PROBLEM STATEMENT:
Print nothing but the lines below starting at the line that holds "before the next" and ending at the line that holds "exists (st' : list", including both, each exactly as written.
PROVIDED MATERIAL Start Marker
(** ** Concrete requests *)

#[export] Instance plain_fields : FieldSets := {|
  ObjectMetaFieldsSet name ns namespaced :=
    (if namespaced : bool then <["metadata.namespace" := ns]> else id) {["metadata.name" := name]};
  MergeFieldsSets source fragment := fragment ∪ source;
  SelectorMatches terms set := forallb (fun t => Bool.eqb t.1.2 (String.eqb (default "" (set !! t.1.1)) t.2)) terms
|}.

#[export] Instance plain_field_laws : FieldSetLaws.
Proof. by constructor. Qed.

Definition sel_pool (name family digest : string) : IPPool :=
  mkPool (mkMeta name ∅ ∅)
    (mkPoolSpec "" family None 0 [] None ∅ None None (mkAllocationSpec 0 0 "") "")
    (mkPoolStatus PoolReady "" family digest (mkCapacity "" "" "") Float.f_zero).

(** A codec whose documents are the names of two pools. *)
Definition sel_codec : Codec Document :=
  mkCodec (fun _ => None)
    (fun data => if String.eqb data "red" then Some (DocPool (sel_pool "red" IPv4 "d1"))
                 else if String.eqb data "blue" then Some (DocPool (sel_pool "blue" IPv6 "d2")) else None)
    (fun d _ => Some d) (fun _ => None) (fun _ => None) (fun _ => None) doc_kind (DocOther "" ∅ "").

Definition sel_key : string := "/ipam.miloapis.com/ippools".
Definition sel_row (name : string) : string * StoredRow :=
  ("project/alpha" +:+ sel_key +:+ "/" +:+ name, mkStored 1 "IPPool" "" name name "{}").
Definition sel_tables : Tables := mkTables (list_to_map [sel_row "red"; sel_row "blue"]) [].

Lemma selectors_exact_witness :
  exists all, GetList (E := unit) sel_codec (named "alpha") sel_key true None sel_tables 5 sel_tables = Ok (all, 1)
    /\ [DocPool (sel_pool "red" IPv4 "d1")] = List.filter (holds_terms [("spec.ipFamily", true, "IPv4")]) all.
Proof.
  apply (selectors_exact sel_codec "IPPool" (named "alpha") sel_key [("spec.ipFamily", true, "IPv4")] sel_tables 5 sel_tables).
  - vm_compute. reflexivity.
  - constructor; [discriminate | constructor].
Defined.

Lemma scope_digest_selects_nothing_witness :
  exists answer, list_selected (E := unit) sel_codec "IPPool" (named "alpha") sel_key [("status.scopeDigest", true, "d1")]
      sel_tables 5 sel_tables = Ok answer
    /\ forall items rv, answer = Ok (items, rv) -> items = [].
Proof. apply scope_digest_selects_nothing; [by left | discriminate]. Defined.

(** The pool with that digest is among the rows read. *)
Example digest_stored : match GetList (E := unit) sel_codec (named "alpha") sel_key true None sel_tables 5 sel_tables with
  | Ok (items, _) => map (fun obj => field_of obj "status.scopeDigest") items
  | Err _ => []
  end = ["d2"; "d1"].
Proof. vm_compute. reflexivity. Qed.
PROVIDED MATERIAL End Marker
PROVIDED MATERIAL Start Marker
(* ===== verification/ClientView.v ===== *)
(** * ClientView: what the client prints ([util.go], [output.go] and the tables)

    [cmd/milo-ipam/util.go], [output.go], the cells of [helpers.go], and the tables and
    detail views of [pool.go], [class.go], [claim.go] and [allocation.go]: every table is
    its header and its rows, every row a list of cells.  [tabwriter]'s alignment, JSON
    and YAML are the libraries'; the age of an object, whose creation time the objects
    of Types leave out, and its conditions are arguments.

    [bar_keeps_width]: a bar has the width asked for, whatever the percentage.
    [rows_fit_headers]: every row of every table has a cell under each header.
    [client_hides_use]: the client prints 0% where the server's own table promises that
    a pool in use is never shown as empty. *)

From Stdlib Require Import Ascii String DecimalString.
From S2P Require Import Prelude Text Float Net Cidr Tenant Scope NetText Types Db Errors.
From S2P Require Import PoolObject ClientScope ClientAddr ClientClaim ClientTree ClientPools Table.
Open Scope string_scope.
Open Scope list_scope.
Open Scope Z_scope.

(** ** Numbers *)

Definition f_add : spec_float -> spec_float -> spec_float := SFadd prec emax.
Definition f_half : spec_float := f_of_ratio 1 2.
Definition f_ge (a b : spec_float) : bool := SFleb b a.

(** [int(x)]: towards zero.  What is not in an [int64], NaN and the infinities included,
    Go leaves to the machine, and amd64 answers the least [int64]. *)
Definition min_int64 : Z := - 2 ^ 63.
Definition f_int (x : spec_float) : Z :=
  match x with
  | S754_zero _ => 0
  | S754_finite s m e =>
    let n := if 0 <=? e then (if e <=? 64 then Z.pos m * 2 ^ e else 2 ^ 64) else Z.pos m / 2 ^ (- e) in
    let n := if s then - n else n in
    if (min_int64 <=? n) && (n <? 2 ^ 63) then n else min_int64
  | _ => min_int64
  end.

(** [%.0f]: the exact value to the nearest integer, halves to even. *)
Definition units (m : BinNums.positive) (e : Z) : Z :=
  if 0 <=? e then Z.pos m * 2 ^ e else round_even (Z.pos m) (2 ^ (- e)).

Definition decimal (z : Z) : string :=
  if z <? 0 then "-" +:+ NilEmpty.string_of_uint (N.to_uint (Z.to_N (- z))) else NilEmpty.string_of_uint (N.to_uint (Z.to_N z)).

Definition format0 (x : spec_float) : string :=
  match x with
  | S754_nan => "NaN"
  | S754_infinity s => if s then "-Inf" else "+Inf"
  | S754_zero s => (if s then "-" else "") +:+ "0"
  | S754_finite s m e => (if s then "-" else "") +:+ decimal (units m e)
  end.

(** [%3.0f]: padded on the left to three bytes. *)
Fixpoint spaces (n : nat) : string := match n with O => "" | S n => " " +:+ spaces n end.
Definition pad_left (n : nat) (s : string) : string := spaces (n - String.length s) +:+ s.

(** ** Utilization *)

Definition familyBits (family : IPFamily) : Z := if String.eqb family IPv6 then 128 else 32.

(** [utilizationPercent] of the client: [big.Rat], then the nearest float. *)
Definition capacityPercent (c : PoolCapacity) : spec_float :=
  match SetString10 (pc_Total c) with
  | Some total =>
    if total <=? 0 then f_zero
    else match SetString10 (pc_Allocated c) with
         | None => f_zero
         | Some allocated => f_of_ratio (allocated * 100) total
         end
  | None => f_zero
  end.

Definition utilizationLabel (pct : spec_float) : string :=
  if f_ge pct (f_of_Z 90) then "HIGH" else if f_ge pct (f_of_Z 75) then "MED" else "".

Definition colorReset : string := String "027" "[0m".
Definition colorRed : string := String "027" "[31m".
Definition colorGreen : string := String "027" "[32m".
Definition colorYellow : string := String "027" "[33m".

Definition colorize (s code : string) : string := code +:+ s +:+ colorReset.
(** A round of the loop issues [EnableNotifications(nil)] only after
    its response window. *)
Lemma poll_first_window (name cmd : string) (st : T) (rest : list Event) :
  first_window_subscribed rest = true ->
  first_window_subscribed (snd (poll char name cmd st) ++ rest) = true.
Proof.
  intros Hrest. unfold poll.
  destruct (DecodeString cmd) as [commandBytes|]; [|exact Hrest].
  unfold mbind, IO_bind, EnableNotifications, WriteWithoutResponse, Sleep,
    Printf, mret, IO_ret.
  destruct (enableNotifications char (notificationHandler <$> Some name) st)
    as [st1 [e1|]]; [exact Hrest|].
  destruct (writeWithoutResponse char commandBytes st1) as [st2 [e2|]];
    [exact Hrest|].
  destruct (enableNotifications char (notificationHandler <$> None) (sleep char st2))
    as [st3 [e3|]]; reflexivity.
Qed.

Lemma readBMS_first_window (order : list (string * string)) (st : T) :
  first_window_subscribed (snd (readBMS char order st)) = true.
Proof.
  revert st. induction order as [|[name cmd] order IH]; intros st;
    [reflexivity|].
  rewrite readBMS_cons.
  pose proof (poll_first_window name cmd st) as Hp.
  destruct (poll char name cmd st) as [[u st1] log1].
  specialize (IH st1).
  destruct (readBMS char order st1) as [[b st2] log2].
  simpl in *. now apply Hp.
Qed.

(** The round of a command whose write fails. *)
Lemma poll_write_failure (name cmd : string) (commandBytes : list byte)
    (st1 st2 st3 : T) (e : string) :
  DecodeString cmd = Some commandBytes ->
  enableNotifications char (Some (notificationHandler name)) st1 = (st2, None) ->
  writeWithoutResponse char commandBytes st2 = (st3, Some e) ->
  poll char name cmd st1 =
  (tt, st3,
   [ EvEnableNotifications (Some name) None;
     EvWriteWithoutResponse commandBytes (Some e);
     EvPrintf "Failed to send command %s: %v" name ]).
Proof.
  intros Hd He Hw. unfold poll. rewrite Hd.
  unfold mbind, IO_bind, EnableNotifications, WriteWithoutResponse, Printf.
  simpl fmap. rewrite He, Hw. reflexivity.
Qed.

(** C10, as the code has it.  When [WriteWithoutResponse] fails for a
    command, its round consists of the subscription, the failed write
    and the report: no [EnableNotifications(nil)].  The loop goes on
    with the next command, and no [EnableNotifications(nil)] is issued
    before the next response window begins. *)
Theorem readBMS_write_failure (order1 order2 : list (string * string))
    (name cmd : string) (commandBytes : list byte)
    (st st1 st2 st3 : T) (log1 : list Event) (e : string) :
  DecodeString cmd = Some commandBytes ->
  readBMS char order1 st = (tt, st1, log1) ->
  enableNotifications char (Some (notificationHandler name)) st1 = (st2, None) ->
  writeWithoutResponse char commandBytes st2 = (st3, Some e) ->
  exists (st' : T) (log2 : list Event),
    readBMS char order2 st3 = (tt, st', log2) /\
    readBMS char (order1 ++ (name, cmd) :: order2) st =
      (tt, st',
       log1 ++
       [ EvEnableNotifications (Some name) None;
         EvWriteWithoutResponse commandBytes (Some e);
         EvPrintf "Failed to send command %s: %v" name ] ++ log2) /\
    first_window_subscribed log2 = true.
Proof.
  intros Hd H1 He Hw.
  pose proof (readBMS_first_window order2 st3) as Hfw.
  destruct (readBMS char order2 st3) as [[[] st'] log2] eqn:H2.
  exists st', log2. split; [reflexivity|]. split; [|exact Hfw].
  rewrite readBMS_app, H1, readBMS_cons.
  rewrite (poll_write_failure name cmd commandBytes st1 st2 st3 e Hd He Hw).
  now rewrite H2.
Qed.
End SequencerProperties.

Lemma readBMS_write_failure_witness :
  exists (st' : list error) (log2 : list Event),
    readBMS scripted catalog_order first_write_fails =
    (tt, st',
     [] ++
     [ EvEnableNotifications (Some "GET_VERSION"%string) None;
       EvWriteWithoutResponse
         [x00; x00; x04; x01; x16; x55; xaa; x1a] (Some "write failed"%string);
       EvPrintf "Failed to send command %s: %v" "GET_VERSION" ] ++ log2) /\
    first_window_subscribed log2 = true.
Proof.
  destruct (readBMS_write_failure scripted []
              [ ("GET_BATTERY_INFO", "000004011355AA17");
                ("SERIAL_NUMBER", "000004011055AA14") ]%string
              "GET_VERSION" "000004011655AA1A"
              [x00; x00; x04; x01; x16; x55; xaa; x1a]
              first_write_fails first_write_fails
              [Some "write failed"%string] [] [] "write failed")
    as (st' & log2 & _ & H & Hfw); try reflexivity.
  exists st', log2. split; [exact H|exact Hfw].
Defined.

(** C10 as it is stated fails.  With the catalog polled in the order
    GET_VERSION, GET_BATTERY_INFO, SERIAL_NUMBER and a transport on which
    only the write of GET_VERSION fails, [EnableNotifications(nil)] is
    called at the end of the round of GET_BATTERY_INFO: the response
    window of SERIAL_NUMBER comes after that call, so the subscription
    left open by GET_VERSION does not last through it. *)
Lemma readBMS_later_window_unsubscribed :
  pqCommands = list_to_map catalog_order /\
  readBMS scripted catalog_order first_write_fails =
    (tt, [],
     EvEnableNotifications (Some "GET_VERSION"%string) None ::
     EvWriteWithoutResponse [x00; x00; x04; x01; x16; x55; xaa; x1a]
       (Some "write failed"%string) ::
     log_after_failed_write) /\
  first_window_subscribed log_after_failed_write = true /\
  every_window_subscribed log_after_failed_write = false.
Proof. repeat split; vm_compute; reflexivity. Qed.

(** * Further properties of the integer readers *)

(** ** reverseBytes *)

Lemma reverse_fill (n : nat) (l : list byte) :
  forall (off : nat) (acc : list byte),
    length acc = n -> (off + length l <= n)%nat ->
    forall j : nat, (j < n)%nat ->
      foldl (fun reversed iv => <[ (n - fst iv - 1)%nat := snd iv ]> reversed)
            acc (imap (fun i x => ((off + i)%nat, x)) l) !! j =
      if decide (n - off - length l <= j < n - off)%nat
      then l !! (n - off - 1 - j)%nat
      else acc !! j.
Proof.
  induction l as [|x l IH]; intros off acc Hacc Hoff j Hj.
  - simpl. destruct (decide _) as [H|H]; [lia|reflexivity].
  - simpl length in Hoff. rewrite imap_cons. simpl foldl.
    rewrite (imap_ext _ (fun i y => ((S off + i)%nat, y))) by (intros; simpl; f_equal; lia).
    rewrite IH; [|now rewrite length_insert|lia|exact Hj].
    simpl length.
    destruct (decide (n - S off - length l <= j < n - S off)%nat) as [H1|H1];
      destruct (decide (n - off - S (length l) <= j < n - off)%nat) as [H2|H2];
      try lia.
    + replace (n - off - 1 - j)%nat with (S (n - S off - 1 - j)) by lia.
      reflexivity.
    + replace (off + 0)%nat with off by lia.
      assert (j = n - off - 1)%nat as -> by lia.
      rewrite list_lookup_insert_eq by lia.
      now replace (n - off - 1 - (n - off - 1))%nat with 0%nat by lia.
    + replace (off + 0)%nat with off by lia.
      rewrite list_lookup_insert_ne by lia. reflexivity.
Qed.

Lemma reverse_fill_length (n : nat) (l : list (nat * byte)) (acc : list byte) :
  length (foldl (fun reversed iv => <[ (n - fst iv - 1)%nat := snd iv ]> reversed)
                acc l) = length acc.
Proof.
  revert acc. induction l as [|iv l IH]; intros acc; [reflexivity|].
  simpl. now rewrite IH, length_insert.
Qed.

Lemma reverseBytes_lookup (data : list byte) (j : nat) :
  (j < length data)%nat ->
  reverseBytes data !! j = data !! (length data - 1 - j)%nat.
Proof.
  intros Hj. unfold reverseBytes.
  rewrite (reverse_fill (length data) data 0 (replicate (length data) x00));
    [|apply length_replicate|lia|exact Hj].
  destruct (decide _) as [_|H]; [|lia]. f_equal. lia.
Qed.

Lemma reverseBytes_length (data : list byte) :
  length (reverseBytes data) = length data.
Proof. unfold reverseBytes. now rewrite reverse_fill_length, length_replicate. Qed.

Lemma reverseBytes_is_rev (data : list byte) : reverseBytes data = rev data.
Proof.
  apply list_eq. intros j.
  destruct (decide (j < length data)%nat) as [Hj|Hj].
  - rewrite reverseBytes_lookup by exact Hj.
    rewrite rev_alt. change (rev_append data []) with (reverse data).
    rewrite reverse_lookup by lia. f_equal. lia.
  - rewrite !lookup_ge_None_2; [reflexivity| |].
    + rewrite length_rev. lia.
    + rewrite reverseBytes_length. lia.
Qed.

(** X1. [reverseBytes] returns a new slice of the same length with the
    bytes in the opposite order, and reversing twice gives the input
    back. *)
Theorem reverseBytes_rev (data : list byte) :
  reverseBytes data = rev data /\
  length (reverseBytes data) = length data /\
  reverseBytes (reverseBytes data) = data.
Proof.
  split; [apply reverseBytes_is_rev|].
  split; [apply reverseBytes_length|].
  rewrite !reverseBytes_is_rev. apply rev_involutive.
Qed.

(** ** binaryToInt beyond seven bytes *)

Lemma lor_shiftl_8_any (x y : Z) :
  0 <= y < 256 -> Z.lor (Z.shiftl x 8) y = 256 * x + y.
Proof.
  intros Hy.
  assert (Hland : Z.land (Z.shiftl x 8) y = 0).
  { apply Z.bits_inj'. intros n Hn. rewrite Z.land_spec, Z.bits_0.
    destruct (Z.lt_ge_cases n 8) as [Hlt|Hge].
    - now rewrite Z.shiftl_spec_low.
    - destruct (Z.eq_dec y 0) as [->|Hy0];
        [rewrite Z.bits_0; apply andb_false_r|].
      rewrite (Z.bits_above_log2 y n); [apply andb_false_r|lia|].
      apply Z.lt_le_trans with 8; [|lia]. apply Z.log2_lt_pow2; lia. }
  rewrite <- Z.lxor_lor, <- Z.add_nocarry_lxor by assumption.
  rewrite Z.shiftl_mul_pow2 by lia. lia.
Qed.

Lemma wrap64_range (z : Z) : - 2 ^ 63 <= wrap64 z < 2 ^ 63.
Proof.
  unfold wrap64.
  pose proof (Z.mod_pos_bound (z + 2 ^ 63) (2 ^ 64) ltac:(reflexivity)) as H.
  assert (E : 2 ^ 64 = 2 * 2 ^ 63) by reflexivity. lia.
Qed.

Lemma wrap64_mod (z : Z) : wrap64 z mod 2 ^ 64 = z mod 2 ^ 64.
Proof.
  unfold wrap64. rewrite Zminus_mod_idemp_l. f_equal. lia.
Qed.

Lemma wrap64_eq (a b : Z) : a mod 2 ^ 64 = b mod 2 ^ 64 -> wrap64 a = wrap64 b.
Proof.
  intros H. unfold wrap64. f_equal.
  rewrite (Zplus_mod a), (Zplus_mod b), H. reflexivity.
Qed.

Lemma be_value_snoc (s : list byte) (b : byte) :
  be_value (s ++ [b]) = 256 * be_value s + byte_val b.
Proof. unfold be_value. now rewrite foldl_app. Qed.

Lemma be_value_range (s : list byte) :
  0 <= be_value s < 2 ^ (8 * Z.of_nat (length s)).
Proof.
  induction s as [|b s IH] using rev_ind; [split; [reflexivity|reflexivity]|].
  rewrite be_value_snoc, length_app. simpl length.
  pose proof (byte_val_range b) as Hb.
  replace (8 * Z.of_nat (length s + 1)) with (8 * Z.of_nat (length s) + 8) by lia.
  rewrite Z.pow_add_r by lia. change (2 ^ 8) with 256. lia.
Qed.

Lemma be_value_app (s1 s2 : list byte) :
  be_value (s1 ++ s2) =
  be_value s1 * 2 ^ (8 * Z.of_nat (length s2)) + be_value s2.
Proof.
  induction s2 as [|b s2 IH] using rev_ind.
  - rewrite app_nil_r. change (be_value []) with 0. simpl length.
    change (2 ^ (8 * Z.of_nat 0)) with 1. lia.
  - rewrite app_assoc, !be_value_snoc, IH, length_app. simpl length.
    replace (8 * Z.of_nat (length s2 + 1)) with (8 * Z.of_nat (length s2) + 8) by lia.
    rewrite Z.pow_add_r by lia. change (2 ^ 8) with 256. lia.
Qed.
PROVIDED MATERIAL End Marker
COMPLETED EXERCISE:
    before the next response window begins. *)
Theorem readBMS_write_failure (order1 order2 : list (string * string))
    (name cmd : string) (commandBytes : list byte)
    (st st1 st2 st3 : T) (log1 : list Event) (e : string) :
  DecodeString cmd = Some commandBytes ->
  readBMS char order1 st = (tt, st1, log1) ->
  enableNotifications char (Some (notificationHandler name)) st1 = (st2, None) ->
  writeWithoutResponse char commandBytes st2 = (st3, Some e) ->
  exists (st' : T) (log2 : list Event),
    readBMS char order2 st3 = (tt, st', log2) /\
    readBMS char (order1 ++ (name, cmd) :: order2) st =
      (tt, st',
       log1 ++
       [ EvEnableNotifications (Some name) None;
         EvWriteWithoutResponse commandBytes (Some e);
         EvPrintf "Failed to send command %s: %v" name ] ++ log2) /\
    first_window_subscribed log2 = true.
Proof.
  intros Hd H1 He Hw.
  pose proof (readBMS_first_window order2 st3) as Hfw.
  destruct (readBMS char order2 st3) as [[[] st'] log2] eqn:H2.
  exists st', log2. split; [reflexivity|]. split; [|exact Hfw].
  rewrite readBMS_app, H1, readBMS_cons.
  rewrite (poll_write_failure name cmd commandBytes st1 st2 st3 e Hd He Hw).
  now rewrite H2.
Qed.
End SequencerProperties.

Lemma readBMS_write_failure_witness :
  exists (st' : list error) (log2 : list Event),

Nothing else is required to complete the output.